■ **ASSIGNMENT**
Please print all of the entries, matching them exactly.

─── RECORDS FOR THIS TASK ───

Lemma C2_no_balances_average_witness :
  let c := Criteria ["A"] ["credit"; "debit"] [] in
  let σ := load (DataFrame sample_transactions)
             (DataFrame [Bal "B" (CInt 9123456780) 0%Z None]) in
  avg_balance <$> (compute_totals (apply_filters c σ).2).1 = Ok NaN ∧
  total_users <$> (compute_totals (apply_filters c σ).2).1 = Ok 0 ∧
  Metric "Total Balance" (CStr "₹0") (Some "Avg: ₹nan") ∈ page (script c σ).2.
Proof.
  intros c.
  apply (C2_no_balances_average sample_transactions
           [Bal "B" (CInt 9123456780) 0%Z None] c);
    [discriminate..|reflexivity].
Defined.

(** The claim as written fails on two inputs.  With the sample transactions,
    a balances sheet that holds user B only and user A selected, no balance
    row is left: the average is NaN, not zero, and the one "Total Balance"
    tile reads "Avg: ₹nan".  With a CurrentBalances sheet without records
    the balances frame has no row either, and the script stops with
    KeyError before any tile. *)
Lemma C2_average_not_a_sentinel :
  (let c := Criteria ["A"] ["credit"; "debit"] [] in
   let σ := load (DataFrame sample_transactions)
              (DataFrame [Bal "B" (CInt 9123456780) 0%Z None]) in
   len (balances_of (apply_filters c σ).2) = 0 ∧
   avg_balance <$> (compute_totals (apply_filters c σ).2).1 = Ok NaN ∧
   NaN ≠ Fin 0 ∧
   Metric "Total Balance" (CStr "₹0") (Some "Avg: ₹nan") ∈ page (script c σ).2 ∧
   ∀ value delta, Metric "Total Balance" value delta ∈ page (script c σ).2 →
                  delta = Some "Avg: ₹nan") ∧
  (let c := Criteria [] ["credit"; "debit"] [] in
   let σ := load (DataFrame sample_transactions) (DataFrame []) in
   len (balances_of σ) = 0 ∧
   (script c σ).1 = Raise (KeyError "Phone") ∧
   page (script c σ).2 = []).
Proof.
  split.
  - intros c σ. split_and!; [reflexivity|reflexivity|discriminate| |].
    + vm_compute. apply elem_of_cons; right. apply elem_of_cons; by left.
    + intros value delta. vm_compute. intros Hin.
      repeat (apply elem_of_cons in Hin as [Hin|Hin];
              [by inversion Hin|]).
      by apply elem_of_nil in Hin.
  - intros c σ. split_and!; reflexivity.
Qed.

(** ** Per-user view *)

Lemma group_keys_NoDup dt : NoDup (group_keys dt).
Proof.
  unfold group_keys. rewrite merge_sort_Permutation. apply NoDup_remove_dups.
Qed.

Lemma elem_of_group_keys dt u : u ∈ group_keys dt ↔ u ∈ userName <$> dt.
Proof.
  unfold group_keys. by rewrite merge_sort_Permutation, elem_of_remove_dups.
Qed.

(** The keys come out in ascending order. *)
Lemma group_keys_sorted dt : Sorted String.le (group_keys dt).
Proof. apply (Sorted_merge_sort String.le). Qed.

Lemma merge_row_left db s p : p ∈ merge_row db s → left_row p = s.
Proof.
  unfold merge_row. destruct (filter _ db) as [|b bs].
  - by intros ->%list_elem_of_singleton.
  - by intros (? & -> & _)%list_elem_of_fmap.
Qed.

Lemma filter_all_in {A} (P : A → Prop) `{!∀ x, Decision (P x)} (l : list A) :
  (∀ x, x ∈ l → P x) → filter P l = l.
Proof.
  induction l as [|x l IH]; intros HP; [done|].
  rewrite filter_cons_True by (apply HP; by left).
  rewrite IH; [done|]. intros y Hy. apply HP. by right.
Qed.

Lemma filter_none_in {A} (P : A → Prop) `{!∀ x, Decision (P x)} (l : list A) :
  (∀ x, x ∈ l → ¬ P x) → filter P l = [].
Proof.
  induction l as [|x l IH]; intros HP; [done|].
  rewrite filter_cons_False by (apply HP; by left).
  apply IH. intros y Hy. apply HP. by right.
Qed.

(** The rows of the merged table that belong to one user. *)
Lemma merge_left_for_user dt db u keys :
  NoDup keys →
  filter (for_user u) (merge_left (aggregate dt <$> keys) db)
    = if decide (u ∈ keys) then merge_row db (aggregate dt u) else [].
Proof.
  unfold merge_left. induction 1 as [|k keys Hk Hnd IH].
  - rewrite decide_False; [done|]. apply not_elem_of_nil.
  - rewrite fmap_cons, bind_cons, filter_app, IH.
    destruct (decide (k = u)) as [->|Hne].
    + rewrite (decide_False (P := u ∈ keys)) by done.
      rewrite (decide_True (P := u ∈ u :: keys)) by (by left).
      rewrite app_nil_r. apply filter_all_in.
      intros p Hp. unfold for_user. by rewrite (merge_row_left _ _ _ Hp).
    + rewrite filter_none_in.
      * simpl. apply decide_ext. rewrite elem_of_cons.
        split; [by right|]. by intros [?|?].
      * intros p Hp. unfold for_user. by rewrite (merge_row_left _ _ _ Hp).
Qed.

Lemma merge_row_length db s :
  length (merge_row db s)
    = length (filter (matches (summary_userName s)) db) `max` 1.
Proof.
  unfold merge_row. destruct (filter _ db) as [|b bs]; [done|].
  rewrite !length_fmap. simpl. lia.
Qed.

Lemma fmap_constant {A B} (f : A → B) (y : B) (l : list A) :
  (∀ x, x ∈ l → f x = y) → f <$> l = replicate (length l) y.
Proof.
  induction l as [|x l IH]; intros Hf; [done|].
  rewrite fmap_cons, Hf by (by left). simpl. f_equal.
  apply IH. intros z Hz. apply Hf. by right.
Qed.

Lemma merge_row_right db s :
  match filter (matches (summary_userName s)) db with
  | [] => merge_row db s = [Performance s None]
  | b :: bs => right_row <$> merge_row db s = Some <$> b :: bs
  end.
Proof.
  unfold merge_row. destruct (filter _ db) as [|b bs]; [done|].
  generalize (b :: bs). intros l.
  induction l as [|x l IH]; [done|]. rewrite !fmap_cons. by rewrite IH.
Qed.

───

■ **YOUR SOLUTION**
Lemma C2_no_balances_average_witness :
  let c := Criteria ["A"] ["credit"; "debit"] [] in
  let σ := load (DataFrame sample_transactions)
             (DataFrame [Bal "B" (CInt 9123456780) 0%Z None]) in
  avg_balance <$> (compute_totals (apply_filters c σ).2).1 = Ok NaN ∧
  total_users <$> (compute_totals (apply_filters c σ).2).1 = Ok 0 ∧
  Metric "Total Balance" (CStr "₹0") (Some "Avg: ₹nan") ∈ page (script c σ).2.
Proof.
  intros c.
  apply (C2_no_balances_average sample_transactions
           [Bal "B" (CInt 9123456780) 0%Z None] c);
    [discriminate..|reflexivity].
Defined.

(** The claim as written fails on two inputs.  With the sample transactions,
    a balances sheet that holds user B only and user A selected, no balance
    row is left: the average is NaN, not zero, and the one "Total Balance"
    tile reads "Avg: ₹nan".  With a CurrentBalances sheet without records
    the balances frame has no row either, and the script stops with
    KeyError before any tile. *)
Lemma C2_average_not_a_sentinel :
  (let c := Criteria ["A"] ["credit"; "debit"] [] in
   let σ := load (DataFrame sample_transactions)
              (DataFrame [Bal "B" (CInt 9123456780) 0%Z None]) in
   len (balances_of (apply_filters c σ).2) = 0 ∧
   avg_balance <$> (compute_totals (apply_filters c σ).2).1 = Ok NaN ∧
   NaN ≠ Fin 0 ∧
   Metric "Total Balance" (CStr "₹0") (Some "Avg: ₹nan") ∈ page (script c σ).2 ∧
   ∀ value delta, Metric "Total Balance" value delta ∈ page (script c σ).2 →
                  delta = Some "Avg: ₹nan") ∧
  (let c := Criteria [] ["credit"; "debit"] [] in
   let σ := load (DataFrame sample_transactions) (DataFrame []) in
   len (balances_of σ) = 0 ∧
   (script c σ).1 = Raise (KeyError "Phone") ∧
   page (script c σ).2 = []).
Proof.
  split.
  - intros c σ. split_and!; [reflexivity|reflexivity|discriminate| |].
    + vm_compute. apply elem_of_cons; right. apply elem_of_cons; by left.
    + intros value delta. vm_compute. intros Hin.
      repeat (apply elem_of_cons in Hin as [Hin|Hin];
              [by inversion Hin|]).
      by apply elem_of_nil in Hin.
  - intros c σ. split_and!; reflexivity.
Qed.

(** ** Per-user view *)

Lemma group_keys_NoDup dt : NoDup (group_keys dt).
Proof.
  unfold group_keys. rewrite merge_sort_Permutation. apply NoDup_remove_dups.
Qed.

Lemma elem_of_group_keys dt u : u ∈ group_keys dt ↔ u ∈ userName <$> dt.
Proof.
  unfold group_keys. by rewrite merge_sort_Permutation, elem_of_remove_dups.
Qed.

(** The keys come out in ascending order. *)
Lemma group_keys_sorted dt : Sorted String.le (group_keys dt).
Proof. apply (Sorted_merge_sort String.le). Qed.

Lemma merge_row_left db s p : p ∈ merge_row db s → left_row p = s.
Proof.
  unfold merge_row. destruct (filter _ db) as [|b bs].
  - by intros ->%list_elem_of_singleton.
  - by intros (? & -> & _)%list_elem_of_fmap.
Qed.

Lemma filter_all_in {A} (P : A → Prop) `{!∀ x, Decision (P x)} (l : list A) :
  (∀ x, x ∈ l → P x) → filter P l = l.
Proof.
  induction l as [|x l IH]; intros HP; [done|].
  rewrite filter_cons_True by (apply HP; by left).
  rewrite IH; [done|]. intros y Hy. apply HP. by right.
Qed.

Lemma filter_none_in {A} (P : A → Prop) `{!∀ x, Decision (P x)} (l : list A) :
  (∀ x, x ∈ l → ¬ P x) → filter P l = [].
Proof.
  induction l as [|x l IH]; intros HP; [done|].
  rewrite filter_cons_False by (apply HP; by left).
  apply IH. intros y Hy. apply HP. by right.
Qed.

(** The rows of the merged table that belong to one user. *)
Lemma merge_left_for_user dt db u keys :
  NoDup keys →
  filter (for_user u) (merge_left (aggregate dt <$> keys) db)
    = if decide (u ∈ keys) then merge_row db (aggregate dt u) else [].
Proof.
  unfold merge_left. induction 1 as [|k keys Hk Hnd IH].
  - rewrite decide_False; [done|]. apply not_elem_of_nil.
  - rewrite fmap_cons, bind_cons, filter_app, IH.
    destruct (decide (k = u)) as [->|Hne].
    + rewrite (decide_False (P := u ∈ keys)) by done.
      rewrite (decide_True (P := u ∈ u :: keys)) by (by left).
      rewrite app_nil_r. apply filter_all_in.
      intros p Hp. unfold for_user. by rewrite (merge_row_left _ _ _ Hp).
    + rewrite filter_none_in.
      * simpl. apply decide_ext. rewrite elem_of_cons.
        split; [by right|]. by intros [?|?].
      * intros p Hp. unfold for_user. by rewrite (merge_row_left _ _ _ Hp).
Qed.

Lemma merge_row_length db s :
  length (merge_row db s)
    = length (filter (matches (summary_userName s)) db) `max` 1.
Proof.
  unfold merge_row. destruct (filter _ db) as [|b bs]; [done|].
  rewrite !length_fmap. simpl. lia.
Qed.

Lemma fmap_constant {A B} (f : A → B) (y : B) (l : list A) :
  (∀ x, x ∈ l → f x = y) → f <$> l = replicate (length l) y.
Proof.
  induction l as [|x l IH]; intros Hf; [done|].
  rewrite fmap_cons, Hf by (by left). simpl. f_equal.
  apply IH. intros z Hz. apply Hf. by right.
Qed.

Lemma merge_row_right db s :
  match filter (matches (summary_userName s)) db with
  | [] => merge_row db s = [Performance s None]
  | b :: bs => right_row <$> merge_row db s = Some <$> b :: bs
  end.
Proof.
  unfold merge_row. destruct (filter _ db) as [|b bs]; [done|].
  generalize (b :: bs). intros l.
  induction l as [|x l IH]; [done|]. rewrite !fmap_cons. by rewrite IH.
Qed.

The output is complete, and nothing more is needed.